Background Nevoid basal cell carcinoma syndrome (NBCCS) is an autosomal dominant disorder characterised by developmental defects and tumorigenesis, such as medulloblastomas and basal cell carcinomas, caused by mutations of the patched-1 (PTCH1) gene. In this article, we seek to demonstrate a mosaicism containing double mutations in PTCH1 in an individual with NBCCS.
Methods and results A de novo germline mutation of PTCH1 (c.272delG) was detected in a 31-year-old woman with NBCCS. Gene analysis of two out of four induced pluripotent stem cell (iPSC) clones established from the patient unexpectedly revealed an additional mutation, c.274delT. Deep sequencing confirmed a low-prevalence somatic mutation (5.5%–15.6% depending on the tissue) identical to the one found in iPSC clones.

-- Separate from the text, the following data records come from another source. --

(** ** Equality of objects, and exact match against strict match *)

Lemma value_nested_ind (P : value → Prop) :
  P VNone →
  (∀ b, P (VBool b)) →
  (∀ n, P (VInt n)) →
  (∀ s, P (VStr s)) →
  (∀ xs, Forall P xs → P (VList xs)) →
  (∀ d, Forall (λ kv, P kv.2) d → P (VDict d)) →
  ∀ v, P v.
Proof.
  intros HNone HBool HInt HStr HList HDict.
  refine (fix IH (v : value) : P v :=
    match v with
    | VNone => HNone
    | VBool b => HBool b
    | VInt n => HInt n
    | VStr s => HStr s
    | VList xs =>
        HList xs
          ((fix go (xs : list value) : Forall P xs :=
              match xs with
              | [] => Forall_nil_2 P
              | x :: xs' => Forall_cons_2 P x xs' (IH x) (go xs')
              end) xs)
    | VDict d =>
        HDict d
          ((fix go (d : list (string * value)) : Forall (λ kv, P kv.2) d :=
              match d with
              | [] => Forall_nil_2 (λ kv, P kv.2)
              | kv :: d' => Forall_cons_2 (λ kv, P kv.2) kv d' (IH kv.2) (go d')
              end) d)
    end).
Qed.

Lemma py_eq_list (xs ys : list value) :
  py_eq (VList xs) (VList ys) = true ↔ Forall2 (λ x y, py_eq x y = true) xs ys.
Proof.
  revert ys. induction xs as [|x xs IH]; intros [|y ys]; cbn -[py_eq].
  - split; [constructor | done].
  - split; [done | intros H; inversion H].
  - split; [done | intros H; inversion H].
  - change (py_eq (VList (x :: xs)) (VList (y :: ys)))
      with (py_eq x y && py_eq (VList xs) (VList ys)).
    rewrite andb_true_iff, IH. split.
    + intros [? ?]. by constructor.
    + intros H. by inversion H.
Qed.

Lemma py_eq_dict_unfold (d e : list (string * value)) :
  py_eq (VDict d) (VDict e) = (size (keys d) =? size (keys e))%nat && items_eq e d.
Proof. reflexivity. Qed.

Lemma items_eq_spec (d e : list (string * value)) :
  items_eq e d = true
  ↔ Forall (λ kv, ∃ w, lookup_item kv.1 e = Some w ∧ py_eq kv.2 w = true) d.
Proof.
  induction d as [|[k v] d IH]; cbn -[py_eq].
  - split; [constructor | done].
  - destruct (lookup_item k e) as [w|] eqn:Hk.
    + rewrite andb_true_iff, IH. split.
      * intros [? ?]. constructor; [|done]. exists w. cbn [fst snd]. by rewrite Hk.
      * intros H. inversion H as [|? ? (w' & Hw' & Heq) Hd]; subst.
        cbn in Hw'. rewrite Hk in Hw'. injection Hw' as <-. done.
    + split; [done|]. intros H. inversion H as [|? ? (w' & Hw' & _) _]; subst.
      cbn in Hw'. congruence.
Qed.

Lemma py_eq_dict (d e : list (string * value)) :
  py_eq (VDict d) (VDict e) = true
  ↔ size (keys d) = size (keys e)
    ∧ Forall (λ kv, ∃ w, lookup_item kv.1 e = Some w ∧ py_eq kv.2 w = true) d.
Proof. by rewrite py_eq_dict_unfold, andb_true_iff, Nat.eqb_eq, items_eq_spec. Qed.

(** Dicts that are equal have the same keys. *)
Lemma py_eq_dict_keys (d e : list (string * value)) :
  py_eq (VDict d) (VDict e) = true → keys d = keys e.
Proof.
  rewrite py_eq_dict. intros [Hsize Hall].
  apply set_subseteq_size_eq; [|by rewrite Hsize].
  intros k Hk. apply elem_of_keys in Hk as [v Hv].
  apply lookup_item_elem_of in Hv. rewrite Forall_forall in Hall.
  destruct (Hall _ Hv) as (w & Hw & _). apply elem_of_keys. eauto.
Qed.

Lemma lookup_item_NoDup (k : string) (w : value) (e : list (string * value)) :
  NoDup (e.*1) → (k, w) ∈ e → lookup_item k e = Some w.
Proof.
  induction e as [|[k' w'] e IH]; [intros _ Hin; inversion Hin|].
  cbn [fmap list_fmap fst]. rewrite NoDup_cons. intros [Hnotin Hnodup] Hin.
  apply elem_of_cons in Hin as [[= -> ->]|Hin]; cbn [lookup_item].
  - by rewrite String.eqb_refl.
  - destruct (String.eqb_spec k' k) as [->|Hne]; [|by apply IH].
    destruct Hnotin. apply list_elem_of_fmap. by exists (k, w).
Qed.

Lemma well_keyed_dict (e : list (string * value)) :
  well_keyed (VDict e) = true
  ↔ NoDup (e.*1) ∧ ∀ k w, (k, w) ∈ e → well_keyed w = true.
Proof.
  cbn [well_keyed]. rewrite andb_true_iff, bool_decide_eq_true, forallb_forall.
  split; intros [Hnodup Hall]; (split; [done|]).
  - intros k w Hin. apply (Hall (k, w)). by apply list_elem_of_In.
  - intros [k w] Hin. apply (Hall k w). by apply list_elem_of_In.
Qed.

(** [==] can be turned around, on objects without a key twice. *)
Lemma py_eq_sym (a b : value) :
  well_keyed b = true → py_eq a b = true → py_eq b a = true.
Proof.
  revert b. induction a as [|x|n|s|xs IH|d IH] using value_nested_ind;
    intros [|y|m|t|ys|e] Hwk; try done.
  - cbn. by destruct x, y.
  - cbn. by rewrite Z.eqb_sym.
  - cbn. by rewrite Z.eqb_sym.
  - cbn. by rewrite Z.eqb_sym.
  - cbn. by rewrite String.eqb_sym.
  - rewrite !py_eq_list. cbn [well_keyed] in Hwk. rewrite forallb_forall in Hwk.
    intros Hall. revert IH Hwk.
    induction Hall as [|x y xs ys Hxy _ IHall]; intros IH Hwk; [constructor|].
    apply Forall_cons in IH as [IHx IHxs]. constructor.
    + apply IHx; [|done]. apply Hwk. by left.
    + apply IHall; [done|]. intros z Hz. apply Hwk. by right.
  - intros Heq. pose proof (py_eq_dict_keys _ _ Heq) as Hkeys.
    apply py_eq_dict in Heq as [Hsize Hall].
    apply well_keyed_dict in Hwk as [Hnodup Hwk].
    apply py_eq_dict. split; [done|].
    rewrite Forall_forall in Hall, IH. apply Forall_forall. intros [k w] Hin.
    assert (k ∈ keys d) as [v Hv]%elem_of_keys.
    { rewrite Hkeys. apply elem_of_keys. rewrite (lookup_item_NoDup k w e); eauto. }
    exists v. split; [done|]. apply lookup_item_elem_of in Hv.
    destruct (Hall _ Hv) as (w' & Hw' & Hvw). cbn [fst snd] in Hw', Hvw.
    rewrite (lookup_item_NoDup k w e) in Hw'; [|done..]. injection Hw' as <-.
    apply (IH _ Hv); [by apply (Hwk k) | done].
Qed.

Lemma exact_match_loop_found (ms : list value) (f m : value) :
  exact_match_loop ms f = Ok m → m = VNone ∨ request_is f m.
Proof.
  induction ms as [|x ms IH]; cbn [exact_match_loop].
  - intros [= <-]. by left.
  - destruct (getitem x "request") as [r|] eqn:Hr; [|done]. cbn.
    destruct (py_eq r f) eqn:Heq; [|exact IH].
    intros [= <-]. right. by exists r.
Qed.

(** X9: an exact match is a strict match.  The mapping that
    [mapping_by_request_exact_match] returns for a filter passes the test
    that [filter_mappings] makes of it in strict mode with the same
    filter. *)
Theorem exact_match_is_strict_match (f : list (string * value)) (m : value)
    (w w' : World) :
  well_keyed (VDict f) = true →
  mapping_by_request_exact_match (VDict f) w = (Ok m, w') →
  m ≠ VNone →
  matches m (VDict f) true = Ok true.
Proof.
  intros Hwk Hexact Hfound.
  assert (request_is (VDict f) m) as (r & Hr & Heq).
  { unfold mapping_by_request_exact_match, mbind, st_bind, lift in Hexact.
    destruct (mappings w) as [[ms|] w1]; [|done].
    destruct (iter ms) as [todo|]; [|done].
    destruct (exact_match_loop todo (VDict f)) as [m0|] eqn:Hloop; [|done].
    injection Hexact as -> _.
    by destruct (exact_match_loop_found _ _ _ Hloop). }
  destruct r as [| | | | |node]; try done.
  destruct m as [| | | | |d]; try done. unfold getitem in Hr.
  destruct (lookup_item "request" d) as [r|] eqn:Hreq; [|done]. injection Hr as ->.
  rewrite (matches_strict _ node f); [|by cbn; rewrite Hreq].
  destruct (strict_filter_spec node f) as (b & -> & Hb). f_equal. apply Hb.
  pose proof (py_eq_dict_keys _ _ Heq) as Hkeys.
  apply py_eq_dict in Heq as [_ Hall]. rewrite Forall_forall in Hall.
  apply well_keyed_dict in Hwk as [Hnodup Hwk].
  intros key fv Hfv.
  assert (key ∈ keys node) as [comp Hcomp]%elem_of_keys.
  { rewrite Hkeys. apply elem_of_keys. eauto. }
  exists comp. split; [done|].
  destruct (Hall _ (lookup_item_elem_of _ _ _ Hcomp)) as (w0 & Hw0 & Hcw).
  cbn [fst snd] in Hw0, Hcw. rewrite Hfv in Hw0. injection Hw0 as <-.
  apply py_eq_sym; [|done]. apply (Hwk key). by apply lookup_item_elem_of.
Qed.

Lemma exact_match_is_strict_match_witness :
  matches post_y (VDict [("url", VStr "/y"); ("method", VStr "POST")]) true = Ok true.
Proof.
  apply (exact_match_is_strict_match _ post_y (stub_world [get_x; post_y])
           (after (stub_world [get_x; post_y]) [GetMappings])).
  - by vm_compute.
  - by vm_compute.
  - done.
Defined.

(** ** The two predicates on plain filters *)

Lemma recursive_filter_items_scalar (node f its : list (string * value)) :
  NoDup (f.*1) →
  (∀ kv, kv ∈ its → kv ∈ f) →
  Forall (λ kv, scalar kv.2 = true) its →
  (fix loop (ks : list string) : result bool :=
     match ks with
     | [] => Ok true
     | key :: rest =>
         fv ← getitem (VDict f) key;
         comp ← get (VDict node) key;
         if negb (py_eq fv comp) then Ok false else loop rest
     end) (its.*1)
  = recursive_filter_items (VDict node) its.
Proof.
  intros Hnodup Hsub Hscalar.
  induction Hscalar as [|[k v] its Hv _ IH]; [done|].
  cbn [fmap list_fmap fst]. cbn -[py_eq recursive_filter get] .
  rewrite (lookup_item_NoDup k v f); [|done|apply Hsub; by left].
  cbn -[py_eq recursive_filter].
  rewrite <- IH; [|intros kv Hkv; apply Hsub; by right].
  by destruct v.
Qed.

(** X10: on a filter whose values are neither lists nor dicts, the strict
    predicate and the recursive predicate are one: they return the same on
    every node. *)
Theorem predicates_agree_on_scalars (node f : list (string * value)) :
  well_keyed (VDict f) = true →
  Forall (λ kv, scalar kv.2 = true) f →
  strict_filter (VDict node) (VDict f) = recursive_filter (VDict node) (VDict f).
Proof.
  intros [Hnodup _]%well_keyed_dict Hscalar.
  rewrite recursive_filter_unfold. unfold strict_filter. cbn [keys_of mbind result_bind].
  destruct (negb _); [done|].
  by apply recursive_filter_items_scalar.
Qed.

Lemma predicates_agree_on_scalars_witness :
  strict_filter (VDict [("method", VStr "GET"); ("url", VStr "/x")])
    (VDict [("url", VStr "/x"); ("method", VStr "GET")])
  = recursive_filter (VDict [("method", VStr "GET"); ("url", VStr "/x")])
      (VDict [("url", VStr "/x"); ("method", VStr "GET")]).
Proof.
  apply predicates_agree_on_scalars.
  - by vm_compute.
  - by repeat constructor.
Defined.

(** ** [update_fault] *)

Lemma set_fault_spec (fault m : value) :
  well_formed m →
  ∃ m', set_fault fault m = (Ok (id_of m), m')
        ∧ response_changed [("fault", fault)] m m'.
Proof.
  intros [[id Hid] Hresp].
  destruct (store2_response [] "fault" fault m m) as (m' & Hstore & Hchanged);
    [by apply response_changed_nil|].
  exists m'. split; [|done].
  unfold set_fault, mbind, st_bind, mret, st_ret.
  rewrite (load_field _ _ _ Hid), Hstore. unfold id_of. by rewrite Hid.
Qed.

Conclusions This is the first case of mosaicism unequivocally demonstrated in NBCCS. Furthermore, the mosaicism is unique in that the patient carries one normal and two mutant alleles. Because these mutations are located in close proximity, reversion error is likely to be involved in this event rather than a spontaneous mutation. In addition, this study indicates that gene analysis of iPSC clones can contribute to the detection of mosaicism containing a minor population carrying a second mutation.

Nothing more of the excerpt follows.